This paper describes how to analytically characterize the connectivity of neuromorphic networks taking into account the morphology of their elements. By assuming that all neurons have the same shape and are regularly distributed along a two-dimensional orthogonal lattice with parameter Δ, we obtain the exact number of connections and cycles of any length by applying convolutions and the respective spectral density derived from the adjacency matrix. It is shown that neuronal shape plays an important role in defining the spatial distribution of synapses in neuronal networks. In addition, we observe that neuromorphic networks typically present an interesting property where the pattern of connections is progressively shifted along the spatial domain for increasing connection lengths. This arises from the fact that the axon reference point usually does not coincide with the cell center of mass of neurons. Morphological measurements for characterization of the spatial distribution of connections, including the adjacency matrix spectral density and the lacunarity of the connections, are suggested and illustrated.

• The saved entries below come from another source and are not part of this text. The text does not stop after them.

(** The source function, run on the shared arrays, computes the plan. *)
Lemma generate_plan d : CallSpec d.
Proof.
  induction d as [t|t kids IH] using MindMapData_ind'; intros p yo accN accE Hfresh.
  - rewrite generate_base by (by left). rewrite nodeIdOf_path.
    rewrite (pushEdge_app _ _ accE). simpl. by rewrite app_nil_r.
  - destruct (decide (pathId p ∈ C)) as [Hc|Hc].
    { rewrite generate_base by (right; by rewrite nodeIdOf_path).
      rewrite nodeIdOf_path, plan_collapsed by done.
      rewrite (pushEdge_app _ _ accE). simpl. by rewrite app_nil_r. }
    destruct kids as [|k ks].
    { rewrite generate_base by (by left). rewrite nodeIdOf_path.
      rewrite (pushEdge_app _ _ accE). simpl. by rewrite app_nil_r. }
    rewrite generate_expanded by (by rewrite nodeIdOf_path).
    rewrite plan_expanded by done. cbv zeta.
    rewrite nodeIdOf_path. unfold forEach.
    rewrite (forEach_plan p (k :: ks) IH).
    2:{ intros n q j Hn E. simpl in Hn.
        rewrite (cons_middle j q p), app_assoc in E.
        apply Hfresh in E; [by destruct q | done]. }
    cbn [l_nodes l_edges childHeights currentY].
    destruct (kidPlans_nonempty p k ks yo) as (pl0 & pll & Eh & El & H0 & Hl).
    change (pathId p +:+ "-" +:+ showNat 0) with (pathId (0%nat :: p)).
    change (pathId p +:+ "-" +:+ showNat (length (k :: ks) - 1))
      with (pathId ((length (k :: ks) - 1)%nat :: p)).
    rewrite (findY_kid p (k :: ks) yo accN _ _ Hfresh H0).
    rewrite (findY_kid p (k :: ks) yo accN _ _ Hfresh Hl).
    rewrite Eh, El. simpl fmap. cbn [rows ownY planHeight].
    rewrite flat_map_rowEdge_snoc, map_app, (pushEdge_app _ _ (accE ++ _)).
    rewrite (pushEdge_app _ _ (flat_map _ _)).
    rewrite <- !app_assoc. unfold nodeOfRow. cbn [r_path r_data r_y map app hasChildrenOf children].
    by rewrite bool_decide_eq_false_2.
Qed.

End PlanFacts.

(** ** Positions *)

Lemma kidsFrom_lookup {A B : Type} (f : A -> nat -> B) l i j y :
  kidsFrom f l i !! j = Some y -> exists a, l !! j = Some a /\ y = f a (i + j)%nat.
Proof.
  revert i j. induction l as [|a l IH]; intros i [|j]; simpl; try done.
  - intros [= <-]. exists a. by rewrite Nat.add_0_r.
  - intros (a' & ? & ->)%IH. exists a'. split; [done|]. f_equal. lia.
Qed.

We also show that Hopfield networks with connectivity defined by different neuronal morphologies, which are quantified by the analytical approach proposed herein, lead to distinct performances for associative recall, as measured by the overlap index. The potential of our approach is illustrated for digital images of real neuronal cells.

Keywords

Convolution Neuronal Cell Analytical Approach Spectral Density Adjacency Matrix 
These keywords were added by machine and not by the authors. This process is experimental and the keywords may be updated as the learning algorithm improves.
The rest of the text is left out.